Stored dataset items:
┄┄┄┄┄┄┄┄┄┄┄┄┄┄┄┄┄┄┄┄
(** * GitLab exporter: the metrics-collection pipeline of
      [gitlab/monitoring/gitlab_exporter.py]

    A shallow embedding of the exporter: the label-event reducer
    [calculate_time_in_state], the collector and cache [collect_metrics], the
    alert gate at its end, and the exposition renderer of
    [MetricsHandler.do_GET].

    Conventions of the embedding.
    - A [datetime] is the number of microseconds since the epoch ([Z]); the
      difference of two of them is a [timedelta], exact in microseconds.
    - A Python [float] is the rational it denotes ([Q]); an operation on
      floats rounds its exact result to the nearest binary64 number ([fl]).
      Overflow, underflow and NaN are not modelled: durations and clock
      differences are far from them.
    - A Python exception is the [Raise] result; the state reached when it is
      raised is kept, as in Python.
    - Upstream answers, clock reads and the mail transport are oracles of an
      environment [Env]; the calls made are logged in the state.
    - A Python [str] is a [string]; its characters are bytes, which is the
      same for ASCII text.
    - Output on stdout ([print]) is not modelled. *)

From Stdlib Require Import ZArith QArith Qabs Qpower Qfield Lqa.
From Stdlib Require Import List String Ascii Bool Lia.
From Stdlib Require Import DecimalString.
Import ListNotations.
Local Open Scope string_scope.
Local Open Scope list_scope.
Local Open Scope Z_scope.
(** * The threaded scene-graph render loop (qsgthreadedrenderloop.cpp)

    A shallow embedding of [QSGRenderThread] and [QSGThreadedRenderLoop]:
    the two objects as records, their member functions as programs in a
    small state-and-trace monad, and the two threads as an interleaving
    of the atomic segments of those programs. *)

From Stdlib Require Import ZArith List Bool Lia String QArith Qround.
Import ListNotations.
Close Scope Q_scope.
Open Scope Z_scope.

Set Implicit Arguments.

(** ** Data model *)

(** [QQuickWindow *]: an address; [0] is the null pointer. *)
Definition window := nat.

Record QSize := mkSize { width : Z; height : Z }.

(** [QImage]: either the null image [QImage()] or what
    [qt_gl_read_framebuffer] returned for a given size. *)
Inductive QImage := NullImage | FramebufferImage (size : QSize).

Inductive thread := GuiThread | RenderThread.

Definition thread_eqb (a b : thread) : bool :=
  match a, b with
  | GuiThread, GuiThread | RenderThread, RenderThread => true
  | _, _ => false
  end.

(** The queued slots of the render thread object (connected to the
    animation driver's [started()] and [stopped()] signals). *)
Inductive slot := slot_animationStarted | slot_animationStopped.

(** Events whose receiver lives on the render thread. *)
Inductive REvent :=
| WM_Expose (w : window) (size : QSize)
| WM_Obscure (w : window)
| WM_RequestSync
| WM_RequestRepaint
| WM_Resize (w : window) (size : QSize)
| WM_TryRelease (w : window) (inDestructor : bool)
| WM_Grab (w : window)
| MetaCall (sl : slot).

(** Events whose receiver is the render loop object, on the GUI thread. *)
Inductive GEvent :=
| TimerEvent (timerId : Z)
| WM_UpdateLater (w : window)
| WM_AdvanceAnimations.

(** State of a [QWaitCondition] on which only the GUI thread ever waits. *)
Inductive waitcond := NoWaiter | GuiWaiting | GuiWoken.

Module RenderThread.
(** [QSGRenderThread::Window] *)
Record Window := mkWindow { window : window; size : QSize }.

(** [QSGRenderThread].  [gl] tells whether the context pointer is
    non-null, [sg_ready] is [sg->isReady()], [exit_called] records a
    pending [QThread::exit()]. *)
Record t := mk {
  gl : bool;
  sg_ready : bool;
  pendingUpdate : Z;
  sleeping : bool;
  animationRunning : bool;
  guiIsLocked : bool;
  shouldExit : bool;
  animationRequestsPending : Z;
  mutex : option thread;
  waitCondition : waitcond;
  m_windows : list Window;
  exit_called : bool
}.
End RenderThread.

Module RenderLoop.
(** [QSGThreadedRenderLoop::Window] *)
Record Window := mkWindow { window : window; pendingUpdate : bool }.

(** [QSGThreadedRenderLoop]; [driver_running] is
    [m_animation_driver->isRunning()]. *)
Record t := mk {
  m_windows : list Window;
  m_animation_timer : Z;
  m_update_timer : Z;
  m_exhaust_delay : Z;
  driver_running : bool
}.
End RenderLoop.

(** What the code reads from its collaborators: the windows' attributes
    and the primary screen. *)
Record Host := mkHost {
  isVisible : window -> bool;
  isExposed : window -> bool;
  isPersistentSceneGraph : window -> bool;
  isPersistentOpenGLContext : window -> bool;
  handle : window -> bool;
  renderer : window -> bool;
  windowSize : window -> QSize;
  refreshRate : Q
}.

(** Program points of the GUI thread: the entry of each member function
    of the render loop, and the points inside a function where the other
    thread may run before the function goes on. *)
Inductive gframe :=
| F_show (w : window)
| F_hide (w : window)
| F_windowDestroyed (w : window)
| F_exposureChanged (w : window)
| F_handleExposure (w : window)
| F_handleObscurity (w : window)
| F_maybeUpdate (w : window)
| F_update (w : window)
| F_releaseResources (w : window) (inDestructor : bool)
| F_polishAndSync
| F_grab (w : window)
| F_resize (w : window) (size : QSize)
| F_event (e : GEvent)
| F_driverStarted
| F_driverStopped
| K_hide_remove (w : window)
| K_handleExposure_start
| K_handleExposure_timer
| PS_lock | PS_setLocked | PS_post | PS_wait | PS_waiting | PS_clearLocked | PS_unlock
| RR_check (w : window) (inDestructor : bool) | RR_wait | RR_waiting | RR_unlock
| G_lock (w : window) | G_post (w : window) | G_wait | G_waiting | G_unlock.

(** Program points of [QSGRenderThread::run()]. *)
Inductive rpoint :=
| RNotRunning
| RLoopTop
| RLoopBody
| RAnimTest
| RAnimInc
| RAnimPost
| RSync
| RRender
| RProcessEvents
| RSleepTest
| RExec.

Inductive fault :=
| NullDereference
| AssertFailure (what : string).

(** The whole system. [grab_image] is the local [result] of [grab], to
    which the pending [WM_Grab] event points; [grab_return] the value the
    last call of [grab] returned. *)
Record sys := mkSys {
  th : RenderThread.t;
  wm : RenderLoop.t;
  host : Host;
  timer_seq : Z;
  rq : list REvent;
  gq : list GEvent;
  gstack : list gframe;
  rpc : rpoint;
  grab_image : QImage;
  grab_return : option QImage;
  crashed : option fault
}.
┄┄┄┄┄┄┄┄┄┄┄┄┄┄┄┄┄┄┄┄
DESCRIPTION OF THE TASK: For each line of the entries that includes "QSize", show that line.

YOUR SOLUTION:
Record QSize := mkSize { width : Z; height : Z }.
Inductive QImage := NullImage | FramebufferImage (size : QSize).
| WM_Expose (w : window) (size : QSize)
| WM_Resize (w : window) (size : QSize)
Record Window := mkWindow { window : window; size : QSize }.
  windowSize : window -> QSize;
| F_resize (w : window) (size : QSize)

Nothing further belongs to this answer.